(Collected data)
>>>

Lemma convert_nonempty value c buf :
  length buf = Z.to_nat INT_BUF_SIZE →
  0 ≤ value < 2 ^ 64 →
  renderable c →
  (value =? 0) && (prec c =? 0) && negb (alt_base c 8) = false →
  ∃ idx buf' lead,
    convert_integer_to_string value c buf
      = Ok (idx, soft_adjusted c (resolve_sign value c).1 lead, buf') ∧
    0 ≤ idx ≤ 46 ∧
    length buf' = length buf ∧
    (lead = "0"%char ↔ (resolve_sign value c).2 = 0) ∧
    (∃ ch, buf' !! 46%nat = Some ch ∧ is_digit_of (is_caps c) ch) ∧
    buf' !! 47%nat = Some NUL ∧
    (alt_base c 16 = true →
     idx ≤ 44 ∧ buf' !! Z.to_nat idx = Some "0"%char ∧
     buf' !! Z.to_nat (idx + 1) = Some (if is_caps c then "X"%char else "x"%char)).
Proof.
  intros Hlen Hv [Hbase Hsigned] Hc. unfold convert_integer_to_string.
  rewrite store_ok by (rewrite Hlen; done). cbn [bind]. rewrite Hc.
  pose proof (resolve_sign_range value c Hv) as Hmag.
  pose proof (resolve_sign_unsigned value c) as Hsc.
  destruct (resolve_sign value c) as [sc mag]. cbn [fst snd] in *.
  destruct (pow_base_22 _ Hbase) as [Hpow Hb].
  set (buf0 := <[Z.to_nat (INT_BUF_SIZE - 1) := NUL]> buf).
  assert (Hlen0 : length buf0 = 48%nat) by (subst buf0; by rewrite length_insert).
  destruct (digit_loop_fuel (is_caps c) (base c) Hb (Z.to_nat INT_BUF_SIZE) 22
              mag (INT_BUF_SIZE - 1) buf0)
    as (idx1 & buf1 & Hrun1 & Hidx1 & Hlen1 & Hframe1 & Hdig1 & Hlead1).
  { unfold INT_BUF_SIZE. lia. }
  { change (Z.of_nat 22) with 22. lia. }
  { rewrite Hlen0. unfold INT_BUF_SIZE. lia. }
  rewrite Hrun1. cbn [bind]. unfold INT_BUF_SIZE in Hidx1, Hframe1, Hdig1.
  change (48 - 1 - 1) with 46 in Hdig1.
  destruct Hlead1 as (lead & Hlead & Hlead0).
  rewrite (adjust_soft_prec_eq _ _ _ _ lead) by (apply fetch_ok; [lia|done]).
  cbn [bind].
  set (c' := soft_adjusted c sc lead).
  destruct (soft_adjusted_fields c sc lead) as (Halt & Hbase' & Hcaps & _).
  fold c' in Halt, Hbase', Hcaps.
  assert (Hab : ∀ b, alt_base c' b = alt_base c b).
  { intros b. unfold alt_base. by rewrite Halt, Hbase'. }
  destruct (padding_index_bounds c' sc) as (Hp1 & Hp16 & Hp8 & Hps).
  destruct (pad_loop_fuel (Z.to_nat INT_BUF_SIZE) (padding_index c' sc) idx1 buf1)
    as (buf2 & Hrun2 & Hlen2 & Hframe2 & Hzeros2).
  { done. } { lia. } { unfold INT_BUF_SIZE. lia. }
  rewrite Hrun2. cbn [bind].
  set (idx2 := Z.min idx1 (padding_index c' sc - 1)) in *.
  assert (Hidx2 : 0 ≤ idx2 ≤ 46 ∧ (2 ≤ padding_index c' sc → 1 ≤ idx2) ∧
                  (3 ≤ padding_index c' sc → 2 ≤ idx2)) by (subst idx2; lia).
  destruct Hidx2 as (Hidx2 & Hidx2a & Hidx2b).
  assert (Hidx21 : idx2 ≤ idx1) by (subst idx2; lia).
  clearbody idx2.
  assert (Hno : sc ≠ NUL → alt_base c' 8 = false ∧ alt_base c' 16 = false).
  { intros Hne. specialize (Hsigned (Hsc Hne)). rewrite !Hab. unfold alt_base.
    rewrite Hsigned. by rewrite !andb_false_r. }
  (* octal prefix *)
  assert (Hoct : ∃ idx3 buf3,
    (if alt_base c' 8 then
       let* lead := fetch buf2 idx2 in
       if negb (ch_is "0" lead) then
         let* buf := store buf2 (idx2 - 1) "0" in Ok (idx2 - 1, buf)
       else Ok (idx2, buf2)
     else Ok (idx2, buf2)) = Ok (idx3, buf3) ∧
    length buf3 = 48%nat ∧ 0 ≤ idx3 ≤ idx2 ∧
    (alt_base c' 8 = false → idx3 = idx2) ∧
    (∀ j, idx2 ≤ j → buf3 !! Z.to_nat j = buf2 !! Z.to_nat j)).
  { destruct (alt_base c' 8) eqn:E8.
    - destruct (lookup_lt_is_Some_2 buf2 (Z.to_nat idx2)) as [l2 Hl2]; [lia|].
      rewrite (fetch_ok _ _ l2) by (lia || done). cbn [bind].
      destruct (ch_is "0" l2); cbn [negb].
      + exists idx2, buf2. repeat split; try done; lia.
      + assert (1 ≤ idx2) by (apply Hidx2a; by apply Hp8).
        rewrite store_ok by lia. cbn [bind].
        eexists _, _. split; [done|]. rewrite length_insert.
        repeat split; try lia; try done.
        intros j Hj. apply lookup_store_ne; lia.
    - exists idx2, buf2. repeat split; try done; lia. }
  destruct Hoct as (idx3 & buf3 & -> & Hlen3 & Hidx3 & Hno8 & Hframe3). cbn [bind].
  assert (Hhex : ∃ idx4 buf4,
    (if alt_base c' 16 then
       let* buf := store buf3 (idx3 - 1) (if is_caps c' then "X"%char else "x"%char) in
       let* buf := store buf (idx3 - 2) "0" in
       Ok (idx3 - 2, buf)
     else Ok (idx3, buf3)) = Ok (idx4, buf4) ∧
    length buf4 = 48%nat ∧ 0 ≤ idx4 ≤ idx3 ∧
    (sc ≠ NUL → 1 ≤ idx4) ∧
    (∀ j, idx3 ≤ j → buf4 !! Z.to_nat j = buf3 !! Z.to_nat j) ∧
    (alt_base c' 16 = true →
     sc = NUL ∧ idx4 ≤ 44 ∧ buf4 !! Z.to_nat idx4 = Some "0"%char ∧
     buf4 !! Z.to_nat (idx4 + 1) = Some (if is_caps c' then "X"%char else "x"%char))).
  { destruct (alt_base c' 16) eqn:E16.
    - assert (2 ≤ idx2) by (apply Hidx2b; by apply Hp16).
      assert (alt_base c' 8 = false).
      { unfold alt_base in *. destruct (is_alt c'); [|done]. cbn in *.
        destruct (Z.eqb_spec (base c') 16) as [->|]; done. }
      assert (idx3 = idx2) by auto.
      rewrite store_ok by lia. cbn [bind].
      rewrite store_ok by (rewrite length_insert; lia). cbn [bind].
      eexists _, _. split; [done|]. rewrite !length_insert.
      split; [done|]. split; [lia|]. split; [|split].
      + intros Hne. destruct (Hno Hne). congruence.
      + intros j Hj. rewrite lookup_store_ne by lia. apply lookup_store_ne; lia.
      + intros _. split.
        { destruct (decide (sc = NUL)) as [|Hne]; [done|].
          destruct (Hno Hne). congruence. }
        split; [lia|]. split.
        * apply lookup_store_eq. rewrite length_insert. lia.
        * replace (idx3 - 2 + 1) with (idx3 - 1) by lia.
          rewrite lookup_store_ne by lia. apply lookup_store_eq. lia.
    - exists idx3, buf3. split; [done|]. split; [done|]. split; [lia|].
      split; [|split; [done|done]].
      intros Hne. destruct (Hno Hne) as [E8 _].
      assert (1 ≤ idx2) by auto. rewrite (Hno8 E8). lia. }
  destruct Hhex as (idx4 & buf4 & -> & Hlen4 & Hidx4 & Hsign4 & Hframe4 & Hpre4).
  cbn [bind].
  destruct (ch_is NUL sc) eqn:Esc; cbn [negb bind].
  - exists idx4, buf4, lead. split; [done|]. split; [lia|]. split; [by rewrite Hlen4, Hlen|].
    split; [done|]. split.
    + destruct Hdig1 as (ch & Hch & Hd). exists ch. split; [|done].
      change 46%nat with (Z.to_nat 46).
      rewrite Hframe4, Hframe3, Hframe2 by lia. done.
    + split.
      * change 47%nat with (Z.to_nat 47).
        rewrite Hframe4, Hframe3, Hframe2, Hframe1 by lia.
        subst buf0. apply lookup_store_eq. rewrite Hlen. done.
      * intros E16. rewrite <- Hab in E16. rewrite <- Hcaps.
        destruct (Hpre4 E16) as (_ & ? & ? & ?). done.
  - assert (sc ≠ NUL).
    { intros ->. unfold ch_is in Esc. by rewrite Ascii.eqb_refl in Esc. }
    rewrite store_ok by (specialize (Hsign4 ltac:(done)); lia). cbn [bind].
    exists (idx4 - 1), (<[Z.to_nat (idx4 - 1) := sc]> buf4), lead.
    split; [done|]. specialize (Hsign4 ltac:(done)).
    split; [lia|]. split; [by rewrite length_insert, Hlen4, Hlen|].
    split; [done|]. split.
    + destruct Hdig1 as (ch & Hch & Hd). exists ch. split; [|done].
      change 46%nat with (Z.to_nat 46). rewrite lookup_store_ne by lia.
      rewrite Hframe4, Hframe3, Hframe2 by lia. done.
    + split.
      * change 47%nat with (Z.to_nat 47). rewrite lookup_store_ne by lia.
        rewrite Hframe4, Hframe3, Hframe2, Hframe1 by lia.
        subst buf0. apply lookup_store_eq. rewrite Hlen. done.
      * intros E16. rewrite <- Hab in E16. destruct (Hpre4 E16) as (? & _). done.
Qed.

Ltac case_ifs :=
  repeat match goal with
         | |- context [if ?b then _ else _] => destruct b eqn:?
         end.

Ltac case_type :=
  unfold diouxXp_descriptor; cbn [type set_is_signed];
  repeat match goal with
         | |- context [ch_is ?a ?t] => destruct (ch_is a t) eqn:?
         end;
  cbn.

Lemma descriptor_renderable c : base c = 10 → renderable (diouxXp_descriptor c).
Proof.
  intros Hb. unfold renderable. case_type.
  all: case_ifs; cbn; rewrite ?Hb; (split; [auto|]); intros; try done; try discriminate.
Qed.

Lemma descriptor_prec c :
  prec (diouxXp_descriptor c) =
    if explicit_prec c then prec c
    else if leading_zero c && explicit_width c && negb (width c =? 0)
            && negb (left_justify c)
         then width c else 1.
Proof. case_type. all: case_ifs; cbn in *; try congruence. Qed.


Lemma descriptor_octal_unsigned c :
  base c = 10 → alt_base (diouxXp_descriptor c) 8 = true →
  is_signed (diouxXp_descriptor c) = false.
Proof.
  intros Hb. unfold alt_base. case_type.
  all: case_ifs; cbn in *; rewrite ?Hb; rewrite ?andb_false_r; try done;
    intros; discriminate.
Qed.

Lemma descriptor_fields c :
  let c' := diouxXp_descriptor c in
  leading_zero c' = leading_zero c ∧ left_justify c' = left_justify c ∧
  sign c' = sign c ∧ length_ c' = length_ c ∧ width c' = width c ∧
  explicit_prec c' = explicit_prec c ∧ type c' = type c.
Proof. case_type. all: case_ifs; cbn; done. Qed.

Lemma to_short_small z : -32768 ≤ z ≤ 32767 → to_short z = z.
Proof.
  intros. unfold to_short, swrap. change (2 ^ (16 - 1)) with 32768.
  change (2 ^ 16) with 65536. rewrite Z.mod_small; lia.
Qed.


Lemma resolve_sign_unsigned_value value c :
  is_signed c = false → (resolve_sign value c).2 = value.
Proof. intros H. unfold resolve_sign. by rewrite H. Qed.

(** The renderer is total on the descriptors the core hands it, and the
    text it leaves starts inside the scratch buffer. *)
Lemma convert_total (c : conv) (value : Z) (buf : list ascii) :
  base c = 10 →
  length buf = Z.to_nat INT_BUF_SIZE →
  0 ≤ value < 2 ^ 64 →
  ∃ idx c' buf',
    convert_integer_to_string value (diouxXp_descriptor c) buf = Ok (idx, c', buf') ∧
    0 ≤ idx ≤ INT_BUF_SIZE - 1 ∧
    length buf' = Z.to_nat INT_BUF_SIZE.
Proof.
  intros Hb Hlen Hv.
  set (c1 := diouxXp_descriptor c).
  destruct ((value =? 0) && (prec c1 =? 0) && negb (alt_base c1 8)) eqn:Hc.
  - rewrite convert_empty by done.
    eexists _, _, _. split; [reflexivity|]. rewrite length_insert.
    unfold INT_BUF_SIZE in *. lia.
  - destruct (convert_nonempty value c1 buf Hlen Hv (descriptor_renderable c Hb) Hc)
      as (idx & buf' & lead & Hrun & Hidx & Hlen' & _).
    eexists _, _, _. split; [exact Hrun|].
    unfold INT_BUF_SIZE in *. rewrite Hlen'. lia.
Qed.

(** C8.  For every integer conversion, whatever precision is requested
    (the precision of the descriptor is any integer, so [%.1000d] is
    covered), the renderer finishes without a single access outside the
    scratch buffer (an access outside would make the result
    [Err OutOfBounds]); the rendered text, sign, prefix, zeros and digits
    together, starts at an index inside the buffer and is at most
    [INT_BUF_SIZE - 1] characters long.  The descriptor is any descriptor
    in the radix the core loop initialises ([.base = 10]) after
    [print_diouxXp_conversions] has set it up. *)
Theorem scratch_buffer_bounds (c : conv) (value : Z) (buf : list ascii) :
  base c = 10 →
  length buf = Z.to_nat INT_BUF_SIZE →
  0 ≤ value < 2 ^ 64 →
  ∃ idx c' buf',
    convert_integer_to_string value (diouxXp_descriptor c) buf = Ok (idx, c', buf') ∧
    0 ≤ idx ≤ INT_BUF_SIZE - 1 ∧
    0 ≤ INT_BUF_SIZE - idx - 1 ≤ INT_BUF_SIZE - 1 ∧
    length buf' = Z.to_nat INT_BUF_SIZE.
Proof.
  intros Hb Hlen Hv.
  destruct (convert_total c value buf Hb Hlen Hv) as (idx & c' & buf' & Hrun & Hidx & Hl).
  exists idx, c', buf'. split; [exact Hrun|]. split; [exact Hidx|].
  split; [unfold INT_BUF_SIZE in *; lia | exact Hl].
Qed.

Lemma scratch_buffer_bounds_witness :
  ∃ idx c' buf',
    convert_integer_to_string 1
      (diouxXp_descriptor (set_type (set_prec (set_explicit_prec conv_init true) 1000) "d"))
      scratch = Ok (idx, c', buf') ∧
    0 ≤ idx ≤ INT_BUF_SIZE - 1 ∧
    0 ≤ INT_BUF_SIZE - idx - 1 ≤ INT_BUF_SIZE - 1 ∧
    length buf' = Z.to_nat INT_BUF_SIZE.
Proof.
  apply (scratch_buffer_bounds
           (set_type (set_prec (set_explicit_prec conv_init true) 1000) "d") 1 scratch);
    [reflexivity | reflexivity | lia].
Defined.

(** C6.  An integer conversion renders no character at all exactly when
    the value is zero, the precision is explicitly zero and the
    conversion is not alternate-form octal; in every other case the
    rendered text is not empty and its last character is a digit.  The
    descriptor is any descriptor in the radix the core loop initialises
    ([.base = 10]), set up by [print_diouxXp_conversions].  In particular
    [%.d] of 0 between brackets gives ["[]"]. *)
Theorem zero_value_zero_precision (c : conv) (value : Z) (buf : list ascii) :
  base c = 10 →
  length buf = Z.to_nat INT_BUF_SIZE →
  0 ≤ value < 2 ^ 64 →
  ∃ idx c' buf',
    convert_integer_to_string value (diouxXp_descriptor c) buf = Ok (idx, c', buf') ∧
    (value = 0 ∧ explicit_prec c = true ∧ prec c = 0 ∧
       alt_base (diouxXp_descriptor c) 8 = false →
     INT_BUF_SIZE - idx - 1 = 0) ∧
    (¬ (value = 0 ∧ explicit_prec c = true ∧ prec c = 0 ∧
          alt_base (diouxXp_descriptor c) 8 = false) →
     1 ≤ INT_BUF_SIZE - idx - 1 ∧
     ∃ ch, buf' !! Z.to_nat (INT_BUF_SIZE - 2) = Some ch ∧
           is_digit_of (is_caps (diouxXp_descriptor c)) ch) ∧
    fmt_out "[%.d]" [int_arg 0] = Ok "[]"%string.
Proof.
  intros Hb Hlen Hv.
  pose proof (descriptor_prec c) as Hprec.
  set (c1 := diouxXp_descriptor c) in *.
  destruct ((value =? 0) && (prec c1 =? 0) && negb (alt_base c1 8)) eqn:Hc.
  - rewrite convert_empty by done.
    eexists _, _, _. split; [reflexivity|]. split; [done|]. split; [|reflexivity].
    intros Hn. exfalso. apply Hn.
    apply andb_prop in Hc as [Hc H8]. apply andb_prop in Hc as [H0 Hp].
    apply Z.eqb_eq in H0, Hp. apply negb_true_iff in H8.
    split; [done|]. rewrite Hp in Hprec.
    destruct (explicit_prec c).
    + done.
    + destruct (leading_zero c && explicit_width c && negb (width c =? 0)
                && negb (left_justify c)) eqn:E; [|lia].
      apply andb_prop in E as [E _]. apply andb_prop in E as [_ E].
      apply negb_true_iff, Z.eqb_neq in E. lia.
  - destruct (convert_nonempty value c1 buf Hlen Hv (descriptor_renderable c Hb) Hc)
      as (idx & buf' & lead & Hrun & Hidx & Hlen' & _ & Hdig & _).
    eexists _, _, _. split; [exact Hrun|]. split; [|split; [|reflexivity]].
    + intros (-> & He & Hp & H8). exfalso.
      rewrite He, Hp in Hprec. rewrite Hprec, H8 in Hc. discriminate.
    + intros _. unfold INT_BUF_SIZE. split; [lia|]. exact Hdig.
Qed.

<<<

=== The problem ===
Note down each line above where the word "initialises" occurs.

=== Answer to this task ===
    in the radix the core loop initialises ([.base = 10]) after
    descriptor is any descriptor in the radix the core loop initialises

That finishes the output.